* **Exercise details**
Nothing but an exact copy of the data should be output.

* **Dataset entries**
Lemma SendRequestToHost_sent meanwhile rq s c :
  has_client_ s = true -> rq_expect_response rq = true ->
  SendAll (request_frame rq (txn_gen_ s)) (client_socket_ s) = (kOk, c) ->
  SendRequestToHost meanwhile rq s =
    let s1 := meanwhile (awaiting (txn_gen_ s) c s) in
    (match pending_ s1 !! txn_gen_ s with Some (Some m) => Some m | _ => None end,
     Some (txn_gen_ s), set_pending (delete (txn_gen_ s) (pending_ s1)) s1).
Proof.
  intros Hc He Hs. unfold SendRequestToHost. rewrite Hc, He. cbn [negb Next].
  cbn [client_socket_ set_pending set_txn_gen pending_]. fold (request_frame rq (txn_gen_ s)).
  rewrite Hs, bool_decide_true by done. cbn [negb].
  cbn [pending_ set_client set_pending]. rewrite WaitFor_ready_fresh. by rewrite WaitFor_spec.
Qed.

(** A connected server that has registered and sent is still connected. *)
Lemma awaiting_connected k s id c :
  connected k s -> fd_ c = fd_ (client_socket_ s) -> s_recv c = s_recv (client_socket_ s) ->
  s_pollin c = s_pollin (client_socket_ s) -> connected k (awaiting id c s).
Proof. intros [] ? ? ?. constructor; cbn; try done. by eapply readable_frame. Qed.

(** A finished DMA request has left the table. *)
Lemma request_no_entry meanwhile rq s rsp id s' :
  pending_ s !! txn_gen_ s = None -> rq_expect_response rq = true ->
  SendRequestToHost meanwhile rq s = (rsp, id, s') ->
  (forall txn, id = Some txn -> txn = txn_gen_ s) /\ pending_ s' !! txn_gen_ s = None.
Proof.
  intros Hf He. destruct (has_client_ s) eqn:Hc.
  2:{ unfold SendRequestToHost. rewrite Hc. cbn [negb]. intros; by simplify_eq. }
  destruct (SendAll (request_frame rq (txn_gen_ s)) (client_socket_ s)) as [st c] eqn:ES.
  destruct (decide (st = kOk)) as [->|Hst].
  - rewrite (SendRequestToHost_sent _ _ _ c) by done. cbv zeta. intros; simplify_eq.
    cbn [pending_ set_pending]. split; [by intros ? [= <-]|by rewrite lookup_delete_eq].
  - unfold SendRequestToHost, request_frame in *. rewrite Hc, He. cbn [negb Next client_socket_ set_txn_gen set_pending].
    rewrite ES, bool_decide_false by done. cbn [negb]. intros; simplify_eq.
    cbn [pending_ set_client set_pending set_txn_gen]. rewrite WaitFor_spec. cbn [snd].
    split; [by intros ? [= <-]|by rewrite lookup_delete_eq].
Qed.

(** *** [Stop] *)

Lemma io_apply_all_stopped acts s :
  pending_ s = ∅ -> shutdown_ (inbound_queue_ s) = true ->
  let s' := io_apply_all acts s in
  running_ s' = running_ s /\ shutdown_ (inbound_queue_ s') = true /\ pending_ s' = ∅ /\
  listener_ s' = listener_ s.
Proof.
  revert s. induction acts as [|a acts IH]; intros s Hp Hq; [done|].
  destruct (IH (io_apply a s)) as (H1 & H2 & H3 & H4).
  - destruct a; cbn; try done. unfold Complete. by rewrite Hp, lookup_empty.
  - by destruct a.
  - cbv zeta in *. cbn [io_apply_all foldl]. unfold io_apply_all in *.
    rewrite H1, H4. destruct a; done.
Qed.

Lemma set_running_id b s : running_ s = b -> set_running b s = s.
Proof. destruct s; cbn. by intros ->. Qed.

Lemma Listener_Close_spec l os l' os' :
  Listener_Close l os = (l', os') ->
  l_fd l' < 0 /\ os_open os' ⊆ os_open os /\ (0 <= l_fd l -> l_fd l ∉ os_open os').
Proof.
  unfold Listener_Close. destruct (Z.leb_spec 0 (l_fd l)); intros; inv_all.
  - split; [done|]. case_bool_decide; cbn; set_solver.
  - split_and!; [done|done|lia].
Qed.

* **Completed task**
Lemma SendRequestToHost_sent meanwhile rq s c :
  has_client_ s = true -> rq_expect_response rq = true ->
  SendAll (request_frame rq (txn_gen_ s)) (client_socket_ s) = (kOk, c) ->
  SendRequestToHost meanwhile rq s =
    let s1 := meanwhile (awaiting (txn_gen_ s) c s) in
    (match pending_ s1 !! txn_gen_ s with Some (Some m) => Some m | _ => None end,
     Some (txn_gen_ s), set_pending (delete (txn_gen_ s) (pending_ s1)) s1).
Proof.
  intros Hc He Hs. unfold SendRequestToHost. rewrite Hc, He. cbn [negb Next].
  cbn [client_socket_ set_pending set_txn_gen pending_]. fold (request_frame rq (txn_gen_ s)).
  rewrite Hs, bool_decide_true by done. cbn [negb].
  cbn [pending_ set_client set_pending]. rewrite WaitFor_ready_fresh. by rewrite WaitFor_spec.
Qed.

(** A connected server that has registered and sent is still connected. *)
Lemma awaiting_connected k s id c :
  connected k s -> fd_ c = fd_ (client_socket_ s) -> s_recv c = s_recv (client_socket_ s) ->
  s_pollin c = s_pollin (client_socket_ s) -> connected k (awaiting id c s).
Proof. intros [] ? ? ?. constructor; cbn; try done. by eapply readable_frame. Qed.

(** A finished DMA request has left the table. *)
Lemma request_no_entry meanwhile rq s rsp id s' :
  pending_ s !! txn_gen_ s = None -> rq_expect_response rq = true ->
  SendRequestToHost meanwhile rq s = (rsp, id, s') ->
  (forall txn, id = Some txn -> txn = txn_gen_ s) /\ pending_ s' !! txn_gen_ s = None.
Proof.
  intros Hf He. destruct (has_client_ s) eqn:Hc.
  2:{ unfold SendRequestToHost. rewrite Hc. cbn [negb]. intros; by simplify_eq. }
  destruct (SendAll (request_frame rq (txn_gen_ s)) (client_socket_ s)) as [st c] eqn:ES.
  destruct (decide (st = kOk)) as [->|Hst].
  - rewrite (SendRequestToHost_sent _ _ _ c) by done. cbv zeta. intros; simplify_eq.
    cbn [pending_ set_pending]. split; [by intros ? [= <-]|by rewrite lookup_delete_eq].
  - unfold SendRequestToHost, request_frame in *. rewrite Hc, He. cbn [negb Next client_socket_ set_txn_gen set_pending].
    rewrite ES, bool_decide_false by done. cbn [negb]. intros; simplify_eq.
    cbn [pending_ set_client set_pending set_txn_gen]. rewrite WaitFor_spec. cbn [snd].
    split; [by intros ? [= <-]|by rewrite lookup_delete_eq].
Qed.

(** *** [Stop] *)

Lemma io_apply_all_stopped acts s :
  pending_ s = ∅ -> shutdown_ (inbound_queue_ s) = true ->
  let s' := io_apply_all acts s in
  running_ s' = running_ s /\ shutdown_ (inbound_queue_ s') = true /\ pending_ s' = ∅ /\
  listener_ s' = listener_ s.
Proof.
  revert s. induction acts as [|a acts IH]; intros s Hp Hq; [done|].
  destruct (IH (io_apply a s)) as (H1 & H2 & H3 & H4).
  - destruct a; cbn; try done. unfold Complete. by rewrite Hp, lookup_empty.
  - by destruct a.
  - cbv zeta in *. cbn [io_apply_all foldl]. unfold io_apply_all in *.
    rewrite H1, H4. destruct a; done.
Qed.

Lemma set_running_id b s : running_ s = b -> set_running b s = s.
Proof. destruct s; cbn. by intros ->. Qed.

Lemma Listener_Close_spec l os l' os' :
  Listener_Close l os = (l', os') ->
  l_fd l' < 0 /\ os_open os' ⊆ os_open os /\ (0 <= l_fd l -> l_fd l ∉ os_open os').
Proof.
  unfold Listener_Close. destruct (Z.leb_spec 0 (l_fd l)); intros; inv_all.
  - split; [done|]. case_bool_decide; cbn; set_solver.
  - split_and!; [done|done|lia].
Qed.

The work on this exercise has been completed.